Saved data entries
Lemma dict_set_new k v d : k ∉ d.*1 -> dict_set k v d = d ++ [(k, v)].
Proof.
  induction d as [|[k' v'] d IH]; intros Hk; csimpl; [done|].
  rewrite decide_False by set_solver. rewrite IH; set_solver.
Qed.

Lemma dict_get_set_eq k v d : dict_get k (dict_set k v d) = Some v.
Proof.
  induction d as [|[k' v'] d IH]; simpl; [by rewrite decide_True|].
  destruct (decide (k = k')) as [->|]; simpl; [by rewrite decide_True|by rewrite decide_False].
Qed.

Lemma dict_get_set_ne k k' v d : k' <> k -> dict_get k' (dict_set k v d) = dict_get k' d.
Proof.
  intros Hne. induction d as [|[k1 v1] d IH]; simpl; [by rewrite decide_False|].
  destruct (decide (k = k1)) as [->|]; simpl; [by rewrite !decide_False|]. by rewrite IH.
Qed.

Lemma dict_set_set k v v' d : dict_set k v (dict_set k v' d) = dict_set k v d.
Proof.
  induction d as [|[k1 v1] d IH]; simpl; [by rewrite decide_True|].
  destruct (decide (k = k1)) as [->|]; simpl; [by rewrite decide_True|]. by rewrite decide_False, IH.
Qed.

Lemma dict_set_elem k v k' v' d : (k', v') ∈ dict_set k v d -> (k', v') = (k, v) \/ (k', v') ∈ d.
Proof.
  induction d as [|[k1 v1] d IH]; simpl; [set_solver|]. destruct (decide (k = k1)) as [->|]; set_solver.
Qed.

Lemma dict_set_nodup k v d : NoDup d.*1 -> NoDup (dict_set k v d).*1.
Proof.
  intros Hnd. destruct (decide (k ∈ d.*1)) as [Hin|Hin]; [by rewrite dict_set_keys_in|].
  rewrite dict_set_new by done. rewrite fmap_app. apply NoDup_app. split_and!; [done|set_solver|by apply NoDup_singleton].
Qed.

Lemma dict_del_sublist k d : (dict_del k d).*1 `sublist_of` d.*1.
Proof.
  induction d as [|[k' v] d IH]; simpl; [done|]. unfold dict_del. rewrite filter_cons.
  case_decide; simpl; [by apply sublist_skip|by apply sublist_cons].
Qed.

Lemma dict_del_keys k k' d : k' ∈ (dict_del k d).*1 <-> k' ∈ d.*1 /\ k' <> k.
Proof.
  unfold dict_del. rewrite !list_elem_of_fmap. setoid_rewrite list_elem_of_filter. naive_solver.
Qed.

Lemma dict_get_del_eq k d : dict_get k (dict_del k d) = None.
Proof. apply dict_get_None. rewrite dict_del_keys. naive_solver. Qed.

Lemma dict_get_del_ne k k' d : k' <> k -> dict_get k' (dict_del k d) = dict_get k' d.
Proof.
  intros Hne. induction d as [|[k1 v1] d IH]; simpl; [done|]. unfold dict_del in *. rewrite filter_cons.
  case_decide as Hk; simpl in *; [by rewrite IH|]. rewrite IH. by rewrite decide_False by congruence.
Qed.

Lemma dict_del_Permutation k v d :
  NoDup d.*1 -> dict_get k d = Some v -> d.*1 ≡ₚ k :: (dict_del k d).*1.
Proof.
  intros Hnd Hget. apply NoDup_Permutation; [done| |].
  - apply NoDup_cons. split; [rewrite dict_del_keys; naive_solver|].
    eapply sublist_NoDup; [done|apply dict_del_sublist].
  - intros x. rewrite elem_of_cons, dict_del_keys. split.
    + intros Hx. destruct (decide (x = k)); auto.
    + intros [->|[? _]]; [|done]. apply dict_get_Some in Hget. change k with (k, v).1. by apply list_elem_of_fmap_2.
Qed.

## [Work to complete]
Write out exactly the lines above between the line with "destruct (decide (k = k'))" and the line with "eapply sublist_NoDup; [done|apply", inclusive, and nothing beyond them.

## [Expected answer]
  destruct (decide (k = k')) as [->|]; simpl; [by rewrite decide_True|by rewrite decide_False].
Qed.

Lemma dict_get_set_ne k k' v d : k' <> k -> dict_get k' (dict_set k v d) = dict_get k' d.
Proof.
  intros Hne. induction d as [|[k1 v1] d IH]; simpl; [by rewrite decide_False|].
  destruct (decide (k = k1)) as [->|]; simpl; [by rewrite !decide_False|]. by rewrite IH.
Qed.

Lemma dict_set_set k v v' d : dict_set k v (dict_set k v' d) = dict_set k v d.
Proof.
  induction d as [|[k1 v1] d IH]; simpl; [by rewrite decide_True|].
  destruct (decide (k = k1)) as [->|]; simpl; [by rewrite decide_True|]. by rewrite decide_False, IH.
Qed.

Lemma dict_set_elem k v k' v' d : (k', v') ∈ dict_set k v d -> (k', v') = (k, v) \/ (k', v') ∈ d.
Proof.
  induction d as [|[k1 v1] d IH]; simpl; [set_solver|]. destruct (decide (k = k1)) as [->|]; set_solver.
Qed.

Lemma dict_set_nodup k v d : NoDup d.*1 -> NoDup (dict_set k v d).*1.
Proof.
  intros Hnd. destruct (decide (k ∈ d.*1)) as [Hin|Hin]; [by rewrite dict_set_keys_in|].
  rewrite dict_set_new by done. rewrite fmap_app. apply NoDup_app. split_and!; [done|set_solver|by apply NoDup_singleton].
Qed.

Lemma dict_del_sublist k d : (dict_del k d).*1 `sublist_of` d.*1.
Proof.
  induction d as [|[k' v] d IH]; simpl; [done|]. unfold dict_del. rewrite filter_cons.
  case_decide; simpl; [by apply sublist_skip|by apply sublist_cons].
Qed.

Lemma dict_del_keys k k' d : k' ∈ (dict_del k d).*1 <-> k' ∈ d.*1 /\ k' <> k.
Proof.
  unfold dict_del. rewrite !list_elem_of_fmap. setoid_rewrite list_elem_of_filter. naive_solver.
Qed.

Lemma dict_get_del_eq k d : dict_get k (dict_del k d) = None.
Proof. apply dict_get_None. rewrite dict_del_keys. naive_solver. Qed.

Lemma dict_get_del_ne k k' d : k' <> k -> dict_get k' (dict_del k d) = dict_get k' d.
Proof.
  intros Hne. induction d as [|[k1 v1] d IH]; simpl; [done|]. unfold dict_del in *. rewrite filter_cons.
  case_decide as Hk; simpl in *; [by rewrite IH|]. rewrite IH. by rewrite decide_False by congruence.
Qed.

Lemma dict_del_Permutation k v d :
  NoDup d.*1 -> dict_get k d = Some v -> d.*1 ≡ₚ k :: (dict_del k d).*1.
Proof.
  intros Hnd Hget. apply NoDup_Permutation; [done| |].
  - apply NoDup_cons. split; [rewrite dict_del_keys; naive_solver|].
    eapply sublist_NoDup; [done|apply dict_del_sublist].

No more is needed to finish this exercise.